• RECORDS PROVIDED:

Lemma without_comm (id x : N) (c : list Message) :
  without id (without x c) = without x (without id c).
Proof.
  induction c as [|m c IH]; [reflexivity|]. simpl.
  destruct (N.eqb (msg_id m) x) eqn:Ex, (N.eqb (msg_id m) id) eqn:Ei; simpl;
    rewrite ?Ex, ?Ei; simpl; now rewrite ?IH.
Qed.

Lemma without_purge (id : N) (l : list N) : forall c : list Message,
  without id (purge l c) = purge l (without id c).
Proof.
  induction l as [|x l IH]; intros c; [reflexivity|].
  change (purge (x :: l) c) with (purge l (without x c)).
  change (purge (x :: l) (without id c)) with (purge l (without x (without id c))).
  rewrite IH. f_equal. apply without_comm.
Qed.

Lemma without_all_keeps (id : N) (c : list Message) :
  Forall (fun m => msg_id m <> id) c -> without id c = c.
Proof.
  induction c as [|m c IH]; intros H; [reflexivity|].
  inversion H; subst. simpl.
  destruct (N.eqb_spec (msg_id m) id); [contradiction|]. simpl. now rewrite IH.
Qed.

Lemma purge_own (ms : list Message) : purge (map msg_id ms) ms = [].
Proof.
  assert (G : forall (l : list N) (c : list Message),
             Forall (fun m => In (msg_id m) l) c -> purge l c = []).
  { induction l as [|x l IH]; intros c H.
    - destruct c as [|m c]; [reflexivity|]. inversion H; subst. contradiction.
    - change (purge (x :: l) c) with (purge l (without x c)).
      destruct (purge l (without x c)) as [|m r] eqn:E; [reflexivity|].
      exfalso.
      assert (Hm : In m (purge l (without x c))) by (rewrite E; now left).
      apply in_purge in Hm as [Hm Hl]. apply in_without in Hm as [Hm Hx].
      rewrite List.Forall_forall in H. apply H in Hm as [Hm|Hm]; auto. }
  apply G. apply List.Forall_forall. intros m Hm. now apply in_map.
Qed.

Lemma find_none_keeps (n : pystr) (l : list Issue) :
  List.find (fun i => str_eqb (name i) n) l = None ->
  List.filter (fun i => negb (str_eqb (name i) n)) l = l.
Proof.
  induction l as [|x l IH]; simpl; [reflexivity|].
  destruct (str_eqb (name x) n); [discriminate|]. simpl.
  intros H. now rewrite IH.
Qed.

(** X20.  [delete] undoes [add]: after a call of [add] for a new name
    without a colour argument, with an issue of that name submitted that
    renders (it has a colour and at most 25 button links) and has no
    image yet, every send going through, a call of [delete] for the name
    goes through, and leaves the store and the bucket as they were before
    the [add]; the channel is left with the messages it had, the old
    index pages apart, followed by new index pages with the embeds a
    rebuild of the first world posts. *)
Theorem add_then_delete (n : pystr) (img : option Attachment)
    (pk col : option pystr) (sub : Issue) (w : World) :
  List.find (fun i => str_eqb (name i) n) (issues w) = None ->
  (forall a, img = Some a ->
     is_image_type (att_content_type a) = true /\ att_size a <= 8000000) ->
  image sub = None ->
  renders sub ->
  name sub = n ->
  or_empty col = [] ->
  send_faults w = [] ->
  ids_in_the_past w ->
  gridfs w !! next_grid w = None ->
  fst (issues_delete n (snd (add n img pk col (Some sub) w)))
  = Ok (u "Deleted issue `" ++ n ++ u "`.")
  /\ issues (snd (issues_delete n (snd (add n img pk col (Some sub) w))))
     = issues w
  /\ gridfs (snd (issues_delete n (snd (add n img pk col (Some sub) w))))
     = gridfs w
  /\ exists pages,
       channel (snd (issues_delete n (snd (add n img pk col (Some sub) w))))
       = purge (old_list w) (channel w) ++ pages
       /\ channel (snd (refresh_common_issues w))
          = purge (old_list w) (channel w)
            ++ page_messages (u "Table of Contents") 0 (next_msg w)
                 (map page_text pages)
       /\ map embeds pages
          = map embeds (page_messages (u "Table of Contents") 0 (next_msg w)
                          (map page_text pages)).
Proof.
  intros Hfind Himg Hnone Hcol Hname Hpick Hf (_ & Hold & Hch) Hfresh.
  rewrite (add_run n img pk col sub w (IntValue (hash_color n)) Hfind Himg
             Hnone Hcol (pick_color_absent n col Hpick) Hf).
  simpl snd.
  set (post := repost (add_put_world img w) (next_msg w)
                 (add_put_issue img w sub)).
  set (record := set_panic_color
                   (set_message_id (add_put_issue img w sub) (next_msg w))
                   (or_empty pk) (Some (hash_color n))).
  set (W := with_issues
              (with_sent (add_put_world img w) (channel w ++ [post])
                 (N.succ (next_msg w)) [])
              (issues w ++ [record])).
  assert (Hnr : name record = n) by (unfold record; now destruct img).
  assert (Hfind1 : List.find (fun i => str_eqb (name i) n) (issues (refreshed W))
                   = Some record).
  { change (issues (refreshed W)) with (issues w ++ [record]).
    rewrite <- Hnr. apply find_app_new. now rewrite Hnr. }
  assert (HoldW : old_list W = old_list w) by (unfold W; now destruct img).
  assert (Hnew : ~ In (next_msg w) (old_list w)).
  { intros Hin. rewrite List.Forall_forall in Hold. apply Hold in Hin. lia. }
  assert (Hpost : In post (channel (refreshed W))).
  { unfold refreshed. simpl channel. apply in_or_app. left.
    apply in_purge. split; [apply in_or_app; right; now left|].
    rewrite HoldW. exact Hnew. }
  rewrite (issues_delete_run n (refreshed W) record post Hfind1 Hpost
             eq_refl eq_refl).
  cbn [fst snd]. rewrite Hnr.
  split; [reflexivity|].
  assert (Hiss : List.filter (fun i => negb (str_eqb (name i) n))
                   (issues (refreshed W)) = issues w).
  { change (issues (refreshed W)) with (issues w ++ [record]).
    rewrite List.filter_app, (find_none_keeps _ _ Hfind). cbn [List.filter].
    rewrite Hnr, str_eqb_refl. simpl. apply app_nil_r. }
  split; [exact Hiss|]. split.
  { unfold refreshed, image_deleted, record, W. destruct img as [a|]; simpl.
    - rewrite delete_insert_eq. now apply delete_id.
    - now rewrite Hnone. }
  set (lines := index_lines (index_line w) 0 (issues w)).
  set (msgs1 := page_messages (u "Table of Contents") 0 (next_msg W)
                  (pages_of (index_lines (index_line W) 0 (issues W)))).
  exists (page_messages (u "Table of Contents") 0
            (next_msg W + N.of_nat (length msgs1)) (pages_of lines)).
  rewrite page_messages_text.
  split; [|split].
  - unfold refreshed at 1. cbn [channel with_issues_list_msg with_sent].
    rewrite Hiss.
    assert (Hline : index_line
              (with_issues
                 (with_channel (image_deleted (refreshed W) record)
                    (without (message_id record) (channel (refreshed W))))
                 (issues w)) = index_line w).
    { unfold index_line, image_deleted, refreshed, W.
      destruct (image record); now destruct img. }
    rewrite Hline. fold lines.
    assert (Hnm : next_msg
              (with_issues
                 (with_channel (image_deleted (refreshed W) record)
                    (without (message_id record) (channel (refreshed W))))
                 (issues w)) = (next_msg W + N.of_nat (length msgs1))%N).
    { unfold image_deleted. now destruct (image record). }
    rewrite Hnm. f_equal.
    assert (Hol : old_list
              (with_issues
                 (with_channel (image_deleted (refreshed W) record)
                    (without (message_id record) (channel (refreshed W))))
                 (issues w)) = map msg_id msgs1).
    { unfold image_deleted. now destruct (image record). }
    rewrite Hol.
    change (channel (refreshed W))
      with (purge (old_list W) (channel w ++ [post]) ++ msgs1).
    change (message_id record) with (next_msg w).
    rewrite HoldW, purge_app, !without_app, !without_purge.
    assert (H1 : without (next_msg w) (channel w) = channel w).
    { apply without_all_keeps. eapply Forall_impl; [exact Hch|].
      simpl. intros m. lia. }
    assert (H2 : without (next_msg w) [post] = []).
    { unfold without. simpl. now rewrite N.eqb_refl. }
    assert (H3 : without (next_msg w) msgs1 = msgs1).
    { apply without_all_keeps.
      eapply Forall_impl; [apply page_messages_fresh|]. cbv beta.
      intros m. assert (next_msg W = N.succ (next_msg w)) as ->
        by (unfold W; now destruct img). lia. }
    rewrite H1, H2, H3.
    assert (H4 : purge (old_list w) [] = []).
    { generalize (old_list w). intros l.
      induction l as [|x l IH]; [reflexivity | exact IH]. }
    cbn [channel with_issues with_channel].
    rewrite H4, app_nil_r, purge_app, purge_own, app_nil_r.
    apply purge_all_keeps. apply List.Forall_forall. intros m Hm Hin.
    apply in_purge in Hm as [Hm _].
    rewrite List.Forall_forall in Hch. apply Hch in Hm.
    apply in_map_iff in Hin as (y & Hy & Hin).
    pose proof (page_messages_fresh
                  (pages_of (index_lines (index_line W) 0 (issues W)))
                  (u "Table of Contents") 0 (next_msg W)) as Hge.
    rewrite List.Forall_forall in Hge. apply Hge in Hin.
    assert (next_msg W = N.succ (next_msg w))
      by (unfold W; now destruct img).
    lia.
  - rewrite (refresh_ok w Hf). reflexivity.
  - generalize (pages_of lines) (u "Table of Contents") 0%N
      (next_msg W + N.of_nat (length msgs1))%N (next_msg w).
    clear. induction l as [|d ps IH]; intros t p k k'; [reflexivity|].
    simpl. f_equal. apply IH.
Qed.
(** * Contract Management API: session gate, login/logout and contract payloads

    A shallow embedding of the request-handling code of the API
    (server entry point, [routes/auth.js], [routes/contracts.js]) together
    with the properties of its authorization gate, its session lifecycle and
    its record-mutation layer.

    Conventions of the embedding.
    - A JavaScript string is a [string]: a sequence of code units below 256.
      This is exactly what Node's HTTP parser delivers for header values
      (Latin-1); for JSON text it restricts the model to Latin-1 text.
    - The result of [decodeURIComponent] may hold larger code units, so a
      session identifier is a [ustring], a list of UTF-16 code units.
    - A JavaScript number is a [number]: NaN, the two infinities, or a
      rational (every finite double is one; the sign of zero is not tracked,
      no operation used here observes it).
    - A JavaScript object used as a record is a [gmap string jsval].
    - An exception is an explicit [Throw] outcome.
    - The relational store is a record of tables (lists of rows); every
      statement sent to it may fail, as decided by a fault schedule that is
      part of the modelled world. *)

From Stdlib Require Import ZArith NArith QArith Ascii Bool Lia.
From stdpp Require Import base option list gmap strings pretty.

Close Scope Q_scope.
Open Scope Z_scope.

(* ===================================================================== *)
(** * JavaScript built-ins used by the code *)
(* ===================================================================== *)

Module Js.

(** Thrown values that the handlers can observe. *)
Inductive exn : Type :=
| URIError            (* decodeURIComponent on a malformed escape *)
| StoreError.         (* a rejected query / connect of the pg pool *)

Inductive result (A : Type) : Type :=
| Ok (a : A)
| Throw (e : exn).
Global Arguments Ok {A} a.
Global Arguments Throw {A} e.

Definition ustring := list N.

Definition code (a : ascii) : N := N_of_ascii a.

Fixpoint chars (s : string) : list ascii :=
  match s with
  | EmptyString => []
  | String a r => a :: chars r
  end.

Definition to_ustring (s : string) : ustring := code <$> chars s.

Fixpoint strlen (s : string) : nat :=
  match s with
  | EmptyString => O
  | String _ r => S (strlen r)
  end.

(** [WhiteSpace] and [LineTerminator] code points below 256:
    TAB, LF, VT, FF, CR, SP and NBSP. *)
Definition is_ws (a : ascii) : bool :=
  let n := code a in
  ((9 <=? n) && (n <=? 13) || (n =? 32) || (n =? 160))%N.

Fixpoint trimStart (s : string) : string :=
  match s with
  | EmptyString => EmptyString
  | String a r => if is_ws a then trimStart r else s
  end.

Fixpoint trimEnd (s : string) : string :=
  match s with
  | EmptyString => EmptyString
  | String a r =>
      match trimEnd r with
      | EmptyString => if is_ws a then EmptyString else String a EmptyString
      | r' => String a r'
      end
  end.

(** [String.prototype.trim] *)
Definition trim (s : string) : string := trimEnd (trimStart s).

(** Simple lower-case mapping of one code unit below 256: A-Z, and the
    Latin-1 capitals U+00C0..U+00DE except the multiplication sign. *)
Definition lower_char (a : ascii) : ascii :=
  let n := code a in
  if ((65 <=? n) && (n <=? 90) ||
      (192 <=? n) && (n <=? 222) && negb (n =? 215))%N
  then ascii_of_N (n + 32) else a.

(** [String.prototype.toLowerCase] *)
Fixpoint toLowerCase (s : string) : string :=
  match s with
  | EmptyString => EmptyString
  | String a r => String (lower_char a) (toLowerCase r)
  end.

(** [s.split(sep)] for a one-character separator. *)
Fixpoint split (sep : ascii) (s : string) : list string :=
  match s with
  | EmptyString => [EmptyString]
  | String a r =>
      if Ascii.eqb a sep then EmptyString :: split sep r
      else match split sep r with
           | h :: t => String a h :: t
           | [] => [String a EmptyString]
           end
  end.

• EXERCISE: Please copy each line from the material above in which the string "length" appears.

• EXPECTED ANSWER:
            (next_msg W + N.of_nat (length msgs1)) (pages_of lines)).
                 (issues w)) = (next_msg W + N.of_nat (length msgs1))%N).
      (next_msg W + N.of_nat (length msgs1))%N (next_msg w).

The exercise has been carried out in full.